At all meetings of AAHA, Inc. in which business is to be conducted, each member in good  standing shall have one (1) vote. Voting procedures shall be established by the Board of  Directors. Proposals and amendments must receive support from at least 51% of the voters  present to be adopted. 

Section 2: Nominations 

Nominating Committee 

1. The nominating committee shall be appointed by the President ninety (90)  calendar days prior to the election date to propose to members for the Board positions  and shall consist of not less than three (3) nor more than five (5) active members, and  one of who shall include the Immediate Past President who shall Chair the committee.  If the Immediate Past President is not available, the current President shall appoint a  Chair who is not returning to the Board of Directors. 

2. Request nominations from the membership for Board positions sixty (60) calendar  days prior to the release of the ballots. 

3. Will report to the Board those members nominated for the open Board positions. 4. Will create the ballot for the membership prior to the election date. 

Section 3: Special Elections 

1. In the event of a single Board vacancy, the Immediate Past President may  schedule a special election to approve the appointment of the president.

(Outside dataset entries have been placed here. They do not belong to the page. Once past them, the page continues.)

(* ===== verification/VersionInvariant.v ===== *)
(** * Configuration versions stay acceptable

    How [versions_ok] survives a recorded version, a selection, the removal of a
    target and a change of what targets exist. *)

From S2P Require Import Prelude Keyed Text Domain DomainRules DomainConfig StoreState RunRecords.
From S2P Require Import SessionInvariant RecordInvariant.

Local Open Scope string_scope.
Local Open Scope list_scope.

(** ** Other records change *)

Lemma versions_ok_change st st' :
  versions_ok st ->
  configuration_versions st' = configuration_versions st ->
  configuration_version_selections st' = configuration_version_selections st ->
  (forall version, version ∈ configuration_versions st ->
     target_fits st (cv_project_id version) (cv_target version) ->
     target_fits st' (cv_project_id version) (cv_target version)) ->
  versions_ok st'.
Proof.
  intros [Hv Hp Hc Hs Hsel] Ev Es Ht. split; rewrite ?Ev, ?Es; try done.
  eapply keyed_impl; [exact Hv|]. intros version Hin [Hw Hf]. split; auto.
Qed.

(** The Project, Steward, Routine or run configuration of the target stays. *)
Lemma target_fits_kept st st' project_id target :
  target_fits st project_id target ->
  (project_id ∈ project_ids st -> project_id ∈ project_ids st') ->
  (ist_target_kind target = ITK_StewardInstructions ->
     project_id ∈ steward_projects st -> project_id ∈ steward_projects st') ->
  (forall id, target = routine_target id ->
     (id, project_id) ∈ routine_keys st -> (id, project_id) ∈ routine_keys st') ->
  (forall id, target = run_target id -> (id, project_id) ∈ run_keys st -> (id, project_id) ∈ run_keys st') ->
  target_fits st' project_id target.
Proof.
  intros [Hp Ht] H1 H2 H3 H4. split; [auto|]. destruct target as [kind tid]. simpl in *.
  destruct kind; auto; destruct Ht as (id & -> & ?); exists id; (split; [done|]); auto.
Qed.

Lemma target_fits_more st st' project_id target :
  target_fits st project_id target ->
  (project_id ∈ project_ids st -> project_id ∈ project_ids st') ->
  (project_id ∈ steward_projects st -> project_id ∈ steward_projects st') ->
  (forall id, (id, project_id) ∈ routine_keys st -> (id, project_id) ∈ routine_keys st') ->
  (forall id, (id, project_id) ∈ run_keys st -> (id, project_id) ∈ run_keys st') ->
  target_fits st' project_id target.
Proof. intros. eapply target_fits_kept; eauto. Qed.

(** ** Selections *)

Lemma select_in_targets project_id target id selections :
  (forall place, place ∈ selection_target <$> selections ->
     place ∈ selection_target <$> select_in project_id target id selections)
  /\ (project_id, target) ∈ selection_target <$> select_in project_id target id selections.
Proof.
  unfold select_in. rewrite find_mut_position. destruct (position _ _) as [[i x]|] eqn:E.
  - apply position_Some in E as [Hi Hx]. apply selects_true in Hx.
    rewrite (fmap_insert_same selection_target _ i x) by done. split; [done|].
    rewrite <- Hx. apply list_elem_of_fmap. eauto using list_elem_of_lookup_2.
  - rewrite fmap_app. split; [intros place ?; apply elem_of_app; by left|].
    apply elem_of_app. right. by left.
Qed.

Lemma select_in_keyed (P Q : ConfigurationVersionSelection -> Prop) project_id target id selections :
  keyed P selection_target selections ->
  (forall x, x ∈ selections -> selection_target x <> (project_id, target) -> P x -> Q x) ->
  Q (MkConfigurationVersionSelection project_id target id) ->
  keyed Q selection_target (select_in project_id target id selections).
Proof.
  intros [He Hu] Hpq Hq. unfold select_in. rewrite find_mut_position.
  destruct (position _ _) as [[i x]|] eqn:E.
  - apply position_Some in E as [Hi Hx]. apply selects_true in Hx.
    assert (x <| cvs_version_id := id |> = MkConfigurationVersionSelection project_id target id) as Ex.
    { destruct x as [p t v]. cbn in *. by injection Hx as -> ->. }
    split; [|by rewrite (fmap_insert_same selection_target _ i x)].
    intros y [j Hj]%list_elem_of_lookup_1. destruct (decide (i = j)) as [<-|Hne].
    + rewrite list_lookup_insert_eq in Hj by (by eapply lookup_lt_Some). injection Hj as <-. by rewrite Ex.
    + rewrite list_lookup_insert_ne in Hj by done. apply Hpq; eauto using list_elem_of_lookup_2.
      intros Hy. apply Hne. eapply NoDup_lookup; [exact Hu|..]; rewrite list_lookup_fmap.
      * by rewrite Hi.
      * rewrite Hj. simpl. congruence.
  - rewrite position_None in E.
    assert (forall x, x ∈ selections -> selection_target x <> (project_id, target)) as Hne.
    { intros x Hx Ht. specialize (E x Hx). apply selects_true in Ht. congruence. }
    apply keyed_app; [|done|].
    + split; [|done]. intros x Hx. apply Hpq; auto.
    + intros (x & Hx & Hin)%list_elem_of_fmap. by apply (Hne x).
Qed.

(** The versions of one target change, and one of them is selected. *)
Lemma reselect_ok st project_id target id versions :
  versions_ok st ->
  keyed (version_fits st) cv_id versions -> NoDup (version_place <$> versions) ->
  counted version_target configuration_versions_per_target_max versions ->
  (forall x, x ∈ configuration_versions st -> version_target x <> (project_id, target) -> x ∈ versions) ->
  (forall x, x ∈ versions -> x ∈ configuration_versions st \/ version_target x = (project_id, target)) ->
  (exists version, version ∈ versions /\ cv_id version = id /\ version_target version = (project_id, target)) ->
  versions_ok (set_active_version project_id target id (st <| configuration_versions := versions |>)).
Proof.
  intros [_ _ _ Hs Hsel] Hv Hp Hc Hothers Hback (version & Hin & Hid & Ht).
  pose proof (select_in_targets project_id target id (configuration_version_selections st)) as [Hmore Hnew].
  split; cbn [set_active_version configuration_versions configuration_version_selections set_field];
    try done.
  - eapply select_in_keyed; [exact Hs|..].
    + intros x _ Hne (Hw & v & Hvin & Hvid & Hvt). split; [done|]. exists v. split; [|done].
      apply Hothers; [done|congruence].
    + split; [|by exists version]. destruct (kd_each _ _ _ Hv version Hin) as [Hw _].
      unfold version_is_well_formed in Hw. unfold version_target in Ht. injection Ht as Ep Et.
      guards. unfold selection_is_well_formed. simpl. rewrite <- Ep, <- Et, <- Hid.
      apply andb_true_iff; split; [apply andb_true_iff; split|]; [by apply negb_true_iff|done|done].
  - intros x [Hx| ->]%Hback; [|done]. by apply Hmore, Hsel.
Qed.

(** A version of the target is selected, after versions of the target left. *)
Lemma select_ok st project_id target id kept :
  versions_ok st -> kept `sublist_of` configuration_versions st ->
  (forall x, x ∈ configuration_versions st -> version_target x <> (project_id, target) -> x ∈ kept) ->
  (exists version, version ∈ kept /\ cv_id version = id /\ version_target version = (project_id, target)) ->
  versions_ok (set_active_version project_id target id (st <| configuration_versions := kept |>)).
Proof.
  intros Hok Hsub Hothers Hversion. destruct Hok as [Hv Hp Hc Hs Hsel] eqn:E.
  apply reselect_ok; [done|..]; try done.
  - exact (keyed_sublist _ _ _ _ Hv Hsub).
  - eapply sublist_NoDup; [exact Hp|]. by apply fmap_sublist.
  - exact (counted_sublist _ _ _ _ Hc Hsub).
  - intros x Hx. left. eapply elem_of_submseteq; [exact Hx|]. by apply sublist_submseteq.
Qed.

(** ** Recording *)

(** What a caller owes a version it records. *)
Definition version_is_new (st : CurrentState) (id project_id : string) (target : ImproverSessionTarget)
    (content : string) : bool :=
  improver_target_is_well_formed target && bounded_version_id id
  && negb (any (fun version => cv_id version == id) (configuration_versions st))
  && is_none_or (newest_version st project_id target) (fun newest => cv_sequence newest <? u64_max)%N
  && negb (str_is_empty content) && (len content <=? configuration_version_content_max_bytes)%N.
Definition record_is_bounded (record : VersionRecord) : bool :=
  (len (vr_summary record) <=? configuration_version_summary_max_bytes)%N
  && is_none_or (vr_source_session_id record) bounded_version_id
  && (0 <? vr_created_at_epoch_ms record)%N.

Lemma next_sequence_positive st project_id target :
  (0 < next_sequence st project_id target)%N.
Proof.
  unfold next_sequence. destruct (newest_version _ _ _); [|done]. unfold u64_saturating_add, u64_max. lia.
Qed.

Lemma of_target_key project_id target versions :
  retain (of_target project_id target) versions
  = retain (of_key version_target (project_id, target)) versions.
Proof.
  induction versions as [|x l IH]; simpl; [done|]. rewrite IH.
  assert (of_target project_id target x = of_key version_target (project_id, target) x) as ->; [|done].
  apply eq_true_iff_eq. by rewrite of_target_true, of_key_true.
Qed.

Lemma versions_may_record st project_id target :
  versions_ok st ->
  is_none_or (newest_version st project_id target) (fun newest => cv_sequence newest <? u64_max)%N = true ->
  may_record st project_id target = true.
Proof.
  intros [_ _ Hc _ _] Hn. unfold may_record. rewrite Hn, andb_true_r, of_target_key. apply Nat.leb_le, Hc.
Qed.

Lemma record_version_ok id project_id target content record st :
  versions_ok st -> target_fits st project_id target -> negb (trim_is_empty project_id) = true ->
  version_is_new st id project_id target content = true -> record_is_bounded record = true ->
  versions_ok (record_version id project_id target content record st).2.
Proof.
  intros Hok Ht Hproject Hnew Hrecord.
  destruct (is_some_and (active_version st project_id target) (fun version => cv_content version == content))
    eqn:Hc; [by rewrite record_version_kept|].
  unfold version_is_new, record_is_bounded in *.
  apply andb_true_iff in Hnew as [[[[[Hw Hid]%andb_true_iff Hfresh]%andb_true_iff Hmax]%andb_true_iff Hne]%andb_true_iff Hlen].
  apply andb_true_iff in Hrecord as [[Hsum Hsource]%andb_true_iff Htime].
  destruct (record_version_appends id project_id target content record st
    (versions_may_record _ _ _ Hok Hmax) Hc) as (kept & [Hsub Hothers Hcount] & ->).
  set (version := MkConfigurationVersion _ _ _ _ _ _ _ _).
  assert (forall x, x ∈ kept -> x ∈ configuration_versions st) as Hk.
  { intros x Hx. eapply elem_of_submseteq; [exact Hx|]. by apply sublist_submseteq. }
  cbn [snd]. apply reselect_ok; [done|..].
  - apply keyed_app; [exact (keyed_sublist _ _ _ _ (vo_versions _ Hok) Hsub)|..].
    + split; [|done]. unfold version_is_well_formed. simpl.
      rewrite Hid, Hproject, Hw, Hne, Hlen, Hsum, Hsource, Htime, !andb_true_r. simpl.
      apply N.ltb_lt, next_sequence_positive.
    + apply negb_true_iff, any_key_fresh in Hfresh. intros (x & Hx & Hin)%list_elem_of_fmap.
      apply Hfresh. simpl in Hx. rewrite Hx. by apply list_elem_of_fmap_2, Hk.
  - rewrite fmap_app. apply list.NoDup_app. split_and!.
    + eapply sublist_NoDup; [exact (vo_places _ Hok)|]. by apply fmap_sublist.
    + intros place (x & -> & Hx)%list_elem_of_fmap Hp%list_elem_of_singleton.
      unfold version_place in Hp. injection Hp as Ep Et Es.
      assert (cv_sequence x < next_sequence st project_id target)%N; [|simpl in Es; lia].
      apply next_sequence_new; [by apply Hk| |done]. apply of_target_true. unfold version_target. congruence.
    + apply NoDup_singleton.
  - apply counted_app; [exact (counted_sublist _ _ _ _ (vo_count _ Hok) Hsub)|].
    change (version_target version) with (project_id, target). by rewrite <- of_target_key.
  - intros x Hx Hne'. apply elem_of_app. left. apply Hothers; [done|].
    apply not_true_iff_false. rewrite of_target_true. done.
  - intros x [Hx| ->%list_elem_of_singleton]%elem_of_app; [left; auto|by right].
  - exists version. split; [|done]. apply elem_of_app. right. by left.
Qed.

(** ** The rest of the state *)

Lemma record_version_frame id project_id target content record st :
  exists versions selections,
    (record_version id project_id target content record st).2 =
    st <| configuration_versions := versions |> <| configuration_version_selections := selections |>.
Proof.
  unfold record_version. destruct (is_some_and _ _).
  - exists (configuration_versions st), (configuration_version_selections st). by destruct st.
  - eexists _, _. reflexivity.
Qed.

(** ** A target leaves *)

Lemma remove_target_ok st project_id target :
  versions_ok st -> versions_ok (remove_configuration_target_state project_id target st).
Proof.
  intros [Hv Hp Hc Hs Hsel]. split; cbn [remove_configuration_target_state configuration_versions
    configuration_version_selections set_field].
  - by apply keyed_retain.
  - eapply sublist_NoDup; [exact Hp|]. apply fmap_sublist, retain_sublist.
  - by apply counted_retain.
  - eapply keyed_impl; [by apply keyed_retain|]. intros x [_ Hx]%elem_of_retain (Hw & v & Hin & Hid & Ht).
    split; [done|]. exists v. split; [|done]. apply elem_of_retain. split; [done|].
    apply negb_true_iff, not_true_iff_false. rewrite of_target_true, Ht, <- selects_true.
    by apply not_true_iff_false, negb_true_iff.
  - intros x [Hx Hne]%elem_of_retain. apply Hsel, list_elem_of_fmap in Hx as (sel & Hsx & Hin).
    apply list_elem_of_fmap. exists sel. split; [done|]. apply elem_of_retain. split; [done|].
    apply negb_true_iff, not_true_iff_false. rewrite selects_true, <- Hsx, <- of_target_true.
    by apply not_true_iff_false, negb_true_iff.
Qed.

(** ** The version in use *)

Lemma active_version_target st project_id target active :
  versions_ok st -> active_version st project_id target = Some active ->
  version_target active = (project_id, target).
Proof.
  intros [[_ Hu] _ _ Hs _]. unfold active_version.
  destruct (find_first (selects project_id target) _) as [selection|] eqn:E; simpl; [|done].
  intros Ha. apply find_first_Some in E as [Hin Hsel]. apply selects_true in Hsel.
  destruct (kd_each _ _ _ Hs _ Hin) as (_ & version & Hv & Hid & Ht).
  pose proof (find_first_key cv_id _ _ _ Ha) as Hk. apply find_first_elem in Ha.
  rewrite <- Hsel, <- Ht. f_equal. apply (unique_elem cv_id (configuration_versions st)); congruence.
Qed.

(** The summary, the source and the time of one version change. *)
Lemma attributed_ok st id summary source now version versions :
  versions_ok st ->
  (len summary <=? configuration_version_summary_max_bytes)%N = true ->
  is_none_or source bounded_version_id = true ->
  find_mut (fun version => cv_id version == id) (attributed summary source now) (configuration_versions st)
    = Some (version, versions) ->
  versions_ok (st <| configuration_versions := versions |>).
Proof.
  intros [Hv Hp Hc Hs Hsel] Hsum Hsource (i & old & Hi & -> & ->)%find_mut_Some.
  apply position_Some in Hi as [Hi _]. set (new := attributed summary source now old).
  assert (old ∈ configuration_versions st) as Hold by (by eapply list_elem_of_lookup_2).
  split; cbn [configuration_versions configuration_version_selections set_field].
  - eapply (keyed_insert cv_id); [exact Hv|exact Hi|done|].
    destruct (kd_each _ _ _ Hv old Hold) as [Hw Ht]. split; [|exact Ht].
    unfold version_is_well_formed in *. simpl. rewrite Hsum, Hsource, !andb_true_iff in *.
    split_and!; try tauto. apply N.ltb_lt. lia.
  - rewrite (fmap_insert_same version_place _ i old); done.
  - by eapply counted_insert.
  - eapply keyed_impl; [exact Hs|]. intros sel _ (Hw & v & Hin & Hid & Ht). split; [done|].
    destruct (decide (v = old)) as [->|Hne].
    + exists new. split; [|done]. apply list_elem_of_lookup. exists i.
      apply list_lookup_insert_eq. by eapply lookup_lt_Some.
    + exists v. split; [|done]. apply list_elem_of_lookup_1 in Hin as [j Hj].
      apply list_elem_of_lookup. exists j. rewrite list_lookup_insert_ne; [done|congruence].
  - intros v [->|Hin]%elem_of_insert_list; [exact (Hsel old Hold)|auto].
Qed.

The  nominee must be presented to the membership seven (7) days prior to the vote.  

2. In the case of multiple Board vacancies, the Immediate Past President shall call a  special election following nominating committee procedures. The slate of  nominees must be presented to the membership seven (7) days prior to the vote.  

Article 12: Finance 

Section 1: Fiscal Period 

The fiscal year of AAHA, Inc. shall begin January 1st and end December 31st.

Section 2: Bonding 

A trust or surety bond may be provided for the President and Treasurer of the AAHA, Inc.  Amount of such bond shall be determined by the Board and cost paid by AAHA, Inc. 

Section 3: Budget 

The Board of Directors should adopt an annual operating budget in the fourth quarter covering  all activities of AAHA, Inc. for the upcoming year. The Treasurer shall present a financial report  to the general membership at the Annual Meeting in the first quarter. 

Section 4: Audit Committee 

The AAHA, Inc. Treasurer shall annually select a local certified public accountant to conduct an  independent audit of AAHA, Inc. accounts and submit reports to the Executive Committee to be  presented to the Board of Directors at their next scheduled meeting. 

1) Makes a special audit at the request of the President or Board of directors. 2) Makes a final audit after the election and before the books are released to the  incoming treasurer. 

3) President and Treasurer to review the budget & have CPA review and approve. Section 5: Treasurer presents a monthly reconciliation of bank accounts at each Board Meeting. Article 13: Amendments 

The AAHA, Inc. bylaws may be amended by a 51% vote of the members present at any meeting,  provided the proposed amendments are set forth in writing via email or letter, and sent to the  membership at least 72 hours before a scheduled vote, having been proposed by the Board of  Directors. 

Article 14: Miscellaneous 

Section 1: Use of Funds 

Operation and use of funds: No part of the net earnings of the AAHA Inc. shall insure to the  benefit of any Member or person except AAHA Inc. AAHA Inc. shall be authorized and  empowered to pay reasonable compensation for services rendered. All laws governing  incorporation shall apply. 

Section 2: Benevolent Funds 

A monetary reserve will be kept helping those in the industry who are in need due to a loss in the  family, an accident, etc. The President can distribute the benevolent funds with a majority vote  from the Board of directors.  

Section 3: Dissolution 

In the event of dissolution of AAHA, Inc. all funds exceeding authorized AAHA, Inc liabilities,  will be transferred to a local charitable organization or organizations, as directed by the Board of  Directors. 

Section 4: Parliamentary Authority

AAHA will follow Roberts Rules of order for Parliamentary Procedures.